> _Records provided_
* * *

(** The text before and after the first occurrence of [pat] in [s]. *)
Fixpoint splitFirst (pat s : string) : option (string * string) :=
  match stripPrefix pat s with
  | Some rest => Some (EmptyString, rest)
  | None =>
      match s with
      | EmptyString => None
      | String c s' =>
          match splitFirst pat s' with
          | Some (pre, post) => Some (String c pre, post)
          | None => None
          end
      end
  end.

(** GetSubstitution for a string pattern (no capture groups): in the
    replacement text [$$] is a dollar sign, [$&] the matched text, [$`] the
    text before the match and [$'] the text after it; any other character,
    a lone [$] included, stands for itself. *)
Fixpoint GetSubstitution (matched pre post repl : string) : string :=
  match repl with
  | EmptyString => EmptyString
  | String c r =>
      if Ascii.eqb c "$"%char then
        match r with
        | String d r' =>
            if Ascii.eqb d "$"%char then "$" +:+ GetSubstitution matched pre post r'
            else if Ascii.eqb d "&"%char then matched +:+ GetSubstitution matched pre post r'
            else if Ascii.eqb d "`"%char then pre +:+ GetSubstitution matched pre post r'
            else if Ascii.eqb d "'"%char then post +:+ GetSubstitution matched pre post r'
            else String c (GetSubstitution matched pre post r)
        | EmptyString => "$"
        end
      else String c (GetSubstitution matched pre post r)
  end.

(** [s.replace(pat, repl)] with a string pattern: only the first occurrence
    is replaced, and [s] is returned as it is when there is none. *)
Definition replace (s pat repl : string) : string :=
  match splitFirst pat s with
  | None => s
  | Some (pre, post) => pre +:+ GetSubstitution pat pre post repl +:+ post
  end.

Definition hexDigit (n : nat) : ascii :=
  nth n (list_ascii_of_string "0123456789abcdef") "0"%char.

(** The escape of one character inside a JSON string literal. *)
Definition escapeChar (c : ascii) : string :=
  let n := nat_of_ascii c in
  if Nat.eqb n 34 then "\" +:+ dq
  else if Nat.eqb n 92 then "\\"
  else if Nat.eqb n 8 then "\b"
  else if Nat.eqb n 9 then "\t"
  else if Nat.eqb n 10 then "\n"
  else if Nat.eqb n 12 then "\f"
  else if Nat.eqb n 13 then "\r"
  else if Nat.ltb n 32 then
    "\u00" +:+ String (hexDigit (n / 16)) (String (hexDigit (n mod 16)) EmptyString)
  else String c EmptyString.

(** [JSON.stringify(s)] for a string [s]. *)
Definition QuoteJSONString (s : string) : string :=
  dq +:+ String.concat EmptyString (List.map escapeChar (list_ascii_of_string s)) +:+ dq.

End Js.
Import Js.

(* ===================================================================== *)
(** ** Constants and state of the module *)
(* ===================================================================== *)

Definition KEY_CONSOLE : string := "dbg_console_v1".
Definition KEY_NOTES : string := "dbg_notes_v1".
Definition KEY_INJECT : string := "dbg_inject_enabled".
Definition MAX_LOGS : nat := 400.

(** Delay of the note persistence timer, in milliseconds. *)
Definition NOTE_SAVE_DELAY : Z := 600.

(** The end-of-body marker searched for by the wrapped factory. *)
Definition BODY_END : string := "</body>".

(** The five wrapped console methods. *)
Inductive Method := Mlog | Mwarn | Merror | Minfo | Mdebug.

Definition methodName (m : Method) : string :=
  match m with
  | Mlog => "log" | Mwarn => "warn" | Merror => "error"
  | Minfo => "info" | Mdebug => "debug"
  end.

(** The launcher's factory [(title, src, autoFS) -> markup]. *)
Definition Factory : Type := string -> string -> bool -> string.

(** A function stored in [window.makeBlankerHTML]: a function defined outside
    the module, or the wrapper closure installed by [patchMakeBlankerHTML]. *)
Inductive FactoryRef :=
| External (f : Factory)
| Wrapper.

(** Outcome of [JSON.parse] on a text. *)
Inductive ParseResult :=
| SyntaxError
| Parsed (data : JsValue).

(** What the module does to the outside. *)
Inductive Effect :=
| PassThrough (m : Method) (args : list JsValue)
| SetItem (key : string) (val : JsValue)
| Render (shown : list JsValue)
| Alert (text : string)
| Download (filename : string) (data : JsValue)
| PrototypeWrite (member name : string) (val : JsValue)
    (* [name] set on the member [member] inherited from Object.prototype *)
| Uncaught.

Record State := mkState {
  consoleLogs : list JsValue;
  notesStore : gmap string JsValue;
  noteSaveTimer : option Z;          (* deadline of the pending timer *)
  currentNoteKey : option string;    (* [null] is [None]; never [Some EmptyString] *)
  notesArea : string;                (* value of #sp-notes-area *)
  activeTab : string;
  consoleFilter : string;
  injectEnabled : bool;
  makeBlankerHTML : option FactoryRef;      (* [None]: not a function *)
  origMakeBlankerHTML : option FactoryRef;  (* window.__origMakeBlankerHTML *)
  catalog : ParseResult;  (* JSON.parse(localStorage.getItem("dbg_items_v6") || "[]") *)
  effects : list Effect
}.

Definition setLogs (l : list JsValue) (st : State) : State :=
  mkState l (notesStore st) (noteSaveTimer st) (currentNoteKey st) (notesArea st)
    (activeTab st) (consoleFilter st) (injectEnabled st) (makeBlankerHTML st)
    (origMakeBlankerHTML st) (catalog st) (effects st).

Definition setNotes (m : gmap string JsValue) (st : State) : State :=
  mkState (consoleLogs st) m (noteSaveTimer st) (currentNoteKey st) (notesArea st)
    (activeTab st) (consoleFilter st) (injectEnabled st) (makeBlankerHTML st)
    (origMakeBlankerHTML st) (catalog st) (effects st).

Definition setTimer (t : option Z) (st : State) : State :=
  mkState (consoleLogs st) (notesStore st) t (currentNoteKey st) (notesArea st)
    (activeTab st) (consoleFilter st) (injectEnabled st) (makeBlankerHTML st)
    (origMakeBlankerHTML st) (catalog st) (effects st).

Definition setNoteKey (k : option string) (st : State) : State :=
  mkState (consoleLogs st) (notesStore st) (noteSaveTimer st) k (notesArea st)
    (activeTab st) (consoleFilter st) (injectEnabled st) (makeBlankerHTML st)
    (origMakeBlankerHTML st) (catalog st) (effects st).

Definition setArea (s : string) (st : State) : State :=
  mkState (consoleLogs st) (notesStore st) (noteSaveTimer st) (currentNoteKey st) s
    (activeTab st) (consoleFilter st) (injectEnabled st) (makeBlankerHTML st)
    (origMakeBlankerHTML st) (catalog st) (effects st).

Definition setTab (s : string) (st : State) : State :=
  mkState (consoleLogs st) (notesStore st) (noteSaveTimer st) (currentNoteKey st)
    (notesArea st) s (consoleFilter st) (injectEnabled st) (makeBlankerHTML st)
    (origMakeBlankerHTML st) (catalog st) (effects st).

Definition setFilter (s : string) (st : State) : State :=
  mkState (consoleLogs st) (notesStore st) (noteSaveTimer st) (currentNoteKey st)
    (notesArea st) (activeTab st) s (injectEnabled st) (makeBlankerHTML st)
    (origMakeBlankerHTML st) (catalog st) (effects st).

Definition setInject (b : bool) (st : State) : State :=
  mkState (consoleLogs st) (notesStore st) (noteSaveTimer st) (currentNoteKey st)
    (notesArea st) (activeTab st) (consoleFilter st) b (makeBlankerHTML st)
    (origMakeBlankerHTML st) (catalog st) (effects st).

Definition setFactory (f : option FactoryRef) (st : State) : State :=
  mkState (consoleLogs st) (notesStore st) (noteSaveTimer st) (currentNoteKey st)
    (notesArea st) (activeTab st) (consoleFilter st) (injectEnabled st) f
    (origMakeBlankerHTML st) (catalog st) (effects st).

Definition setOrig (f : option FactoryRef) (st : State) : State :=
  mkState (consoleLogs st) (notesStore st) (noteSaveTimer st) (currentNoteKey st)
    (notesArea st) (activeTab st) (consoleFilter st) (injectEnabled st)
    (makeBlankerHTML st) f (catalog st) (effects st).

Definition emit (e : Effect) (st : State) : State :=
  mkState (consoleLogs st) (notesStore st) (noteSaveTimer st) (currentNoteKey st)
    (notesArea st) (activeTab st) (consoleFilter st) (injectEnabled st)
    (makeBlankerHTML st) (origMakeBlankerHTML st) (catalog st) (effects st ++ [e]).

* * *

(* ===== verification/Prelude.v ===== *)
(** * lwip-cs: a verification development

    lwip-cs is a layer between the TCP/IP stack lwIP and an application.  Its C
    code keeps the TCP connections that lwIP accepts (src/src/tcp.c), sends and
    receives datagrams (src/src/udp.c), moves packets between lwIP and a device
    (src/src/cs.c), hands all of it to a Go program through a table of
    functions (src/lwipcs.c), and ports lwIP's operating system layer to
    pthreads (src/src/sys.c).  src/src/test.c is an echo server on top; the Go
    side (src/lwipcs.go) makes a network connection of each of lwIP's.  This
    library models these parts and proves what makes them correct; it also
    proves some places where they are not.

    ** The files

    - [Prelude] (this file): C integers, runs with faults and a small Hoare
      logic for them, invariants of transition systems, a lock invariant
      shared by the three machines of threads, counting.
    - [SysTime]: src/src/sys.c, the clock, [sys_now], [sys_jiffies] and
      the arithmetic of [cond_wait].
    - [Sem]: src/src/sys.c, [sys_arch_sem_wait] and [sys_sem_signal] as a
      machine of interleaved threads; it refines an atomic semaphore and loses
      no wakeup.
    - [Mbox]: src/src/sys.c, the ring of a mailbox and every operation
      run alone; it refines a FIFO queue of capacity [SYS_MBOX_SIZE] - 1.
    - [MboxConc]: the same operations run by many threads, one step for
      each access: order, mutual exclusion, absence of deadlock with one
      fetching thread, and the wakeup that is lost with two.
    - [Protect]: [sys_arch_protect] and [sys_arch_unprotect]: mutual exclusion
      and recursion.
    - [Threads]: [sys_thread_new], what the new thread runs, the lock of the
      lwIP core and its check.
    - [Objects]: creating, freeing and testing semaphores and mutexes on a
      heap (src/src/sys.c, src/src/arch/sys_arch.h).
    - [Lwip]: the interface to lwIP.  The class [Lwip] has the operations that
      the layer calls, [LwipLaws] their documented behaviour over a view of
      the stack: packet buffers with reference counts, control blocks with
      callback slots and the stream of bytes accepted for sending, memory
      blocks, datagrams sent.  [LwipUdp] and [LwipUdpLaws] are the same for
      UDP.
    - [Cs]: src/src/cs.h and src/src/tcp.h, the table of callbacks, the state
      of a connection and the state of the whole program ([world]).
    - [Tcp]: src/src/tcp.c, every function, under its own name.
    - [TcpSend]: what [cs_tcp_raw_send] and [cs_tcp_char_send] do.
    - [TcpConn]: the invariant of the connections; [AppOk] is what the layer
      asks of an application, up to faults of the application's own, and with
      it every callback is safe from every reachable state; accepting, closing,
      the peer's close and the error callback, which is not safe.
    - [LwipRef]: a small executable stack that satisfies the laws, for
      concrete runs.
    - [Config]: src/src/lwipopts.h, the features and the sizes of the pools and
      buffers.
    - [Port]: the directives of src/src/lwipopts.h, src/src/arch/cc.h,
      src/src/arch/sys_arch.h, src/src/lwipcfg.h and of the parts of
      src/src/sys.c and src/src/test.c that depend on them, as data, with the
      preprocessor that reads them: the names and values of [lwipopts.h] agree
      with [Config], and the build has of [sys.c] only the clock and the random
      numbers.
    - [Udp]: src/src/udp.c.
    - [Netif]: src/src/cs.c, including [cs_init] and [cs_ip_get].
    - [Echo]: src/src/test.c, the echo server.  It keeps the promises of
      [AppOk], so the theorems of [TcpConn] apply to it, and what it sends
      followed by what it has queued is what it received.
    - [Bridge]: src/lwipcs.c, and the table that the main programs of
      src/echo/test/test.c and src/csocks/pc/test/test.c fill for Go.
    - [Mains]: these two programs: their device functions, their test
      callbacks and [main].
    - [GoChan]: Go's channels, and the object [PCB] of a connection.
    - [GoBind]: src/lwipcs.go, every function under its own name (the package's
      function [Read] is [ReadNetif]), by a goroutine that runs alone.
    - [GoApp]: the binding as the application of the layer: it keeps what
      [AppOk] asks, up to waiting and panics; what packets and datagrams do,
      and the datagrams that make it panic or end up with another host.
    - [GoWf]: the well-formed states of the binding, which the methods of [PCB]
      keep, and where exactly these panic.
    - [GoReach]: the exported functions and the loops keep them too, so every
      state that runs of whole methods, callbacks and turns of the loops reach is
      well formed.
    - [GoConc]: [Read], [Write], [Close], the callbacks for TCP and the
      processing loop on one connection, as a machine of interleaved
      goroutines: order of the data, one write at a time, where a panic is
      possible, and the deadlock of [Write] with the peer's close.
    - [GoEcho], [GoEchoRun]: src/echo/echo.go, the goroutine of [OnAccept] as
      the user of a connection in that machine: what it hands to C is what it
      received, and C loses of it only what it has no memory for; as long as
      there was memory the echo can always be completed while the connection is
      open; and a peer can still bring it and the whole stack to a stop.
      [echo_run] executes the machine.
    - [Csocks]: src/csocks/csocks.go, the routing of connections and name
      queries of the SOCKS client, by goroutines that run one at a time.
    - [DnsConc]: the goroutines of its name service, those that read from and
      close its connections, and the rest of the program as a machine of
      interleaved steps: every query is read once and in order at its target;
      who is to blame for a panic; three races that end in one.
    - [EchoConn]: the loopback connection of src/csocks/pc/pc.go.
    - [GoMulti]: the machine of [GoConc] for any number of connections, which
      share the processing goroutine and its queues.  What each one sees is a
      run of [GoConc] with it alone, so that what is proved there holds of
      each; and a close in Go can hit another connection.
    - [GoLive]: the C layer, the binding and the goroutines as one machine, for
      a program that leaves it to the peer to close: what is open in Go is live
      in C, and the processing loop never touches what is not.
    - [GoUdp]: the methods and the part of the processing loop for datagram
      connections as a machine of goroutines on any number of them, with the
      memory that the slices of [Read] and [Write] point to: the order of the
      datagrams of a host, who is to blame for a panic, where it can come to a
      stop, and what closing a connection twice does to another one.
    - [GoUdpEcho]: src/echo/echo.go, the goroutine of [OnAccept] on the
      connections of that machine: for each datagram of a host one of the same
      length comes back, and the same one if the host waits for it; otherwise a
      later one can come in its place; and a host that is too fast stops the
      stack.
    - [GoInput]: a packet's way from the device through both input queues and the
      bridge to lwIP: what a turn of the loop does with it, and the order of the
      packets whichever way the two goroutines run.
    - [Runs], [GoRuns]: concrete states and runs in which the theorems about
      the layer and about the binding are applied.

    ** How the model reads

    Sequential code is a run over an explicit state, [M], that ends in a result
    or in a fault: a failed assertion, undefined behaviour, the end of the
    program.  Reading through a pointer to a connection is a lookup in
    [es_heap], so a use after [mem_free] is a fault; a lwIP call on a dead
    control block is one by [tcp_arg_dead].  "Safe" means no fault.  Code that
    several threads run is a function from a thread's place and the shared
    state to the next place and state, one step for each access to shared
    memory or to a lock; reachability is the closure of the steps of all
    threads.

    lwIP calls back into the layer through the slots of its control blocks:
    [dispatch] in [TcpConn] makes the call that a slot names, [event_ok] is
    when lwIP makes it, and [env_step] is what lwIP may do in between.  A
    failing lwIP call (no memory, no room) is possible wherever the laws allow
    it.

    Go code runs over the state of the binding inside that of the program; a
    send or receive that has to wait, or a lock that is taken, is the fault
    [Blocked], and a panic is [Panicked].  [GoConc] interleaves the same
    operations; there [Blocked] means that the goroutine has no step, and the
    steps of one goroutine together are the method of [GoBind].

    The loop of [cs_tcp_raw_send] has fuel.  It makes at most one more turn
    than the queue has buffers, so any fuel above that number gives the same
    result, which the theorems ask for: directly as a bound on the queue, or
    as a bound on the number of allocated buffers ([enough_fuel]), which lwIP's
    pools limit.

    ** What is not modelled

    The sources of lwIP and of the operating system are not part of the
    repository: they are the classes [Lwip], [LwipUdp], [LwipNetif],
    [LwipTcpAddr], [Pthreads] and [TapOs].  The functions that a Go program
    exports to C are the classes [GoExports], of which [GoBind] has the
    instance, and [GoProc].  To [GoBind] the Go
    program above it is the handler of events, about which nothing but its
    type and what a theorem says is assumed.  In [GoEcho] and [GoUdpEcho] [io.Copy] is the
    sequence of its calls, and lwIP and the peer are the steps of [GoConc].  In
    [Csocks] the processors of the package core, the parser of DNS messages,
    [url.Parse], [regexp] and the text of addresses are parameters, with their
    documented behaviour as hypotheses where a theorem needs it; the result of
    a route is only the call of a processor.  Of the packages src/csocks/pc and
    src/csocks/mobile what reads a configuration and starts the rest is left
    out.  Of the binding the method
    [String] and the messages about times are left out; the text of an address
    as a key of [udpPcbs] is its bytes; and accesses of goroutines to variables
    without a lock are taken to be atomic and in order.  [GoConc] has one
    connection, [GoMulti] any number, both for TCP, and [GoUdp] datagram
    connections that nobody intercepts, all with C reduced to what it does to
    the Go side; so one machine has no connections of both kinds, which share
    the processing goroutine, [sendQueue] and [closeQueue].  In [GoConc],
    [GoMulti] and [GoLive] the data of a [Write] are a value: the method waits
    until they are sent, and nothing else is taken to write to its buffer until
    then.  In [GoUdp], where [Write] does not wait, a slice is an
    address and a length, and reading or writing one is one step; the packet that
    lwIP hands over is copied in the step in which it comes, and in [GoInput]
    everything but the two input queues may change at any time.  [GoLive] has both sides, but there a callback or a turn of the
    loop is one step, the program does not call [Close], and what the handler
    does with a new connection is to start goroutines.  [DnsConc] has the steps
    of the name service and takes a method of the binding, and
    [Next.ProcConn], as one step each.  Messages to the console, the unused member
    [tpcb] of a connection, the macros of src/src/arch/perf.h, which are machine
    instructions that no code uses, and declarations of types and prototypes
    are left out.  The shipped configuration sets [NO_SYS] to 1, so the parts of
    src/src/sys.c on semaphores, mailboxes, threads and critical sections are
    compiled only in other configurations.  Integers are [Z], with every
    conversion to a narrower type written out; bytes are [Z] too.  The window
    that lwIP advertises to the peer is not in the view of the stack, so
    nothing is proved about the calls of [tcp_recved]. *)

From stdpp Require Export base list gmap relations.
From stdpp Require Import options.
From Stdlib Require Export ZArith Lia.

* * *

> _Aim of the exercise_
If a line of the listing above holds the string "taken", copy it.

> _Exercise answer_
    send or receive that has to wait, or a lock that is taken, is the fault
    without a lock are taken to be atomic and in order.  [GoConc] has one
    until they are sent, and nothing else is taken to write to its buffer until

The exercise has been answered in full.